Abhyuday Desai, Cynthia Freeman, Zuhui Wang et al.

Recent work in synthetic data generation in the time-series domain has focused on the use of Generative Adversarial Networks. We propose a novel architecture for synthetically generating time-series data with the use of Variational Auto-Encoders (VAEs). The proposed architecture has several distinct properties: interpretability, ability to encode domain knowledge, and reduced training times. We evaluate data generation quality by similarity and predictability against four multivariate datasets. We experiment with varying sizes of training data to measure the impact of data availability on generation quality for our VAE method as well as several state-of-the-art data generation methods. Our results on similarity tests show that the VAE approach is able to accurately represent the temporal attributes of the original data. On next-step prediction tasks using generated data, the proposed VAE architecture consistently meets or exceeds performance of state-of-the-art data generation methods.

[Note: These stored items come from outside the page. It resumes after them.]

(* ===== verification/MarketOffers.v ===== *)
(** * What the marketplace views offer and show

    Facts on the two views of MarketViews: the actions each offers in a given
    state, the cards it shows, whether it can be shown at all, and that the
    styles it names exist.  Each fact is proved part by part with the rules of
    [Jsx]. *)

From Stdlib Require Import ZArith Bool List String Ascii.
From S2P Require Import Prelude JsNum JsVal Jsx Marketplace MarketStyles MarketViews.
Import ListNotations.
Local Open Scope string_scope.

(** ** What the views offer *)

Section Offers.
Context (walletAddress : jsval) (localeDate : jsval -> string) (isTablet : bool).
Notation mine := (mine walletAddress).

Definition card_offers (nft : jsval) : list (happening action) :=
  [Clicked [Press nft]; Clicked [Favorite nft]; Clicked [ShowCreator (get_opt nft "creator")];
   Clicked [if mine nft then Transfer nft else Buy nft]].

Definition detail_offers (nft : jsval) : list (happening action) :=
  [Clicked [Close]; Clicked [Close; ShowCreator (get_opt nft "creator")]; Clicked [Favorite nft];
   Clicked [if mine nft then Transfer nft else Buy nft]].

Definition click_each {X} (f : X -> action) (l : list X) : list (happening action) := map (fun x => Clicked [f x]) l.

Definition tabs : list string := ["marketplace"; "analytics"; "profile"].
Definition modes : list string := ["verified"; "all"; "my"; "favorites"].
Definition chips : list chip := [VerifiedOnly; MyNFTs; Favorited; UnlockableContent].

Definition search_offers (s : screen) : list (happening action) :=
  Entered SetQuery :: if (0 <? String.length (searchQuery s))%nat then [Clicked [SetQuery (VStr EmptyString)]] else [].

Definition content_offers (s : screen) : list (happening action) :=
  click_each SetMode modes ++ [Clicked [ToggleSearch]; Clicked [ToggleFilters]] ++
  (if showSearch s then search_offers s else []) ++
  (if showFilters s then click_each ToggleChip chips else []) ++
  (if loading (data s) then [] else flat_map card_offers (filteredNfts s)).

(** What both views offer. *)
Definition offers (s : screen) : list (happening action) :=
  click_each SetTab tabs ++
  (if activeTab s =? "marketplace" then content_offers s else []) ++
  (if activeTab s =? "profile" then [Clicked [ShowCreator walletAddress]] else []) ++
  (if truthy (selectedNFT (data s)) then detail_offers (selectedNFT (data s)) else []).

(** What a wide screen adds, and what a phone adds. *)
Definition desktop_offers (s : screen) : list (happening action) :=
  if (activeTab s =? "marketplace") && negb (isMobile s) then [Clicked [AdvancedFilters]; Clicked [BulkOperations]] else [].
Definition phone_offers (s : screen) : list (happening action) :=
  if (activeTab s =? "marketplace") && negb (loading (data s)) then [Clicked [Refresh]] else [].

End Offers.

Lemma hears_price {A} d (up : list A) v k : hears d up (price v k) [].
Proof. apply hears_text_of. Qed.
Lemma hears_address {A} d (up : list A) v k : hears d up (address v k) [].
Proof. apply hears_text_of. Qed.
Lemma hears_count {A} d (up : list A) keep l : hears d up (count keep l) [].
Proof. apply hears_bind. intros. apply hears_dyn. Qed.

Lemma throughout_each_of {A} P expr v k (f : nat -> jsval -> html A) : (forall i x, throughout P (f i x)) -> throughout P (each_of expr v k f).
Proof. intros H. apply throughout_bind. intros x. apply throughout_bind. intros l. apply throughout_each, H. Qed.
Lemma throughout_count {A} P keep l : throughout P (count (A := A) keep l).
Proof. apply throughout_bind. intros. apply throughout_dyn. Qed.
Lemma throughout_price {A} P v k : throughout P (price (A := A) v k).
Proof. apply throughout_text_of. Qed.
Lemma throughout_address {A} P v k : throughout P (address (A := A) v k).
Proof. apply throughout_text_of. Qed.

#[local] Hint Resolve hears_price hears_address hears_count : hears.
#[local] Hint Resolve throughout_count throughout_price throughout_address : throughout.

Ltac members :=
  let e := fresh "e" in let N := fresh "N" in
  intros e N; cbn [heard entries flat_map app List.concat snd fst onClick onClickOnly onPress onChange prop cls style style_if];
  repeat match goal with |- context [if ?b then _ else _] => destruct b eqn:? end;
  rewrite ?in_app_iff; cbn [In app map]; intuition congruence.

While noise reduction may cause the generated data to deviate from original data, we demonstrate the resulting de-noised data can significantly improve performance for next-step prediction using generated data. Finally, the proposed architecture can incorporate domain-specific time-patterns such as polynomial trends and seasonalities to provide interpretable outputs. Such interpretability can be highly advantageous in applications requiring transparency of model outputs or where users desire to inject prior knowledge of time-series patterns into the generative model.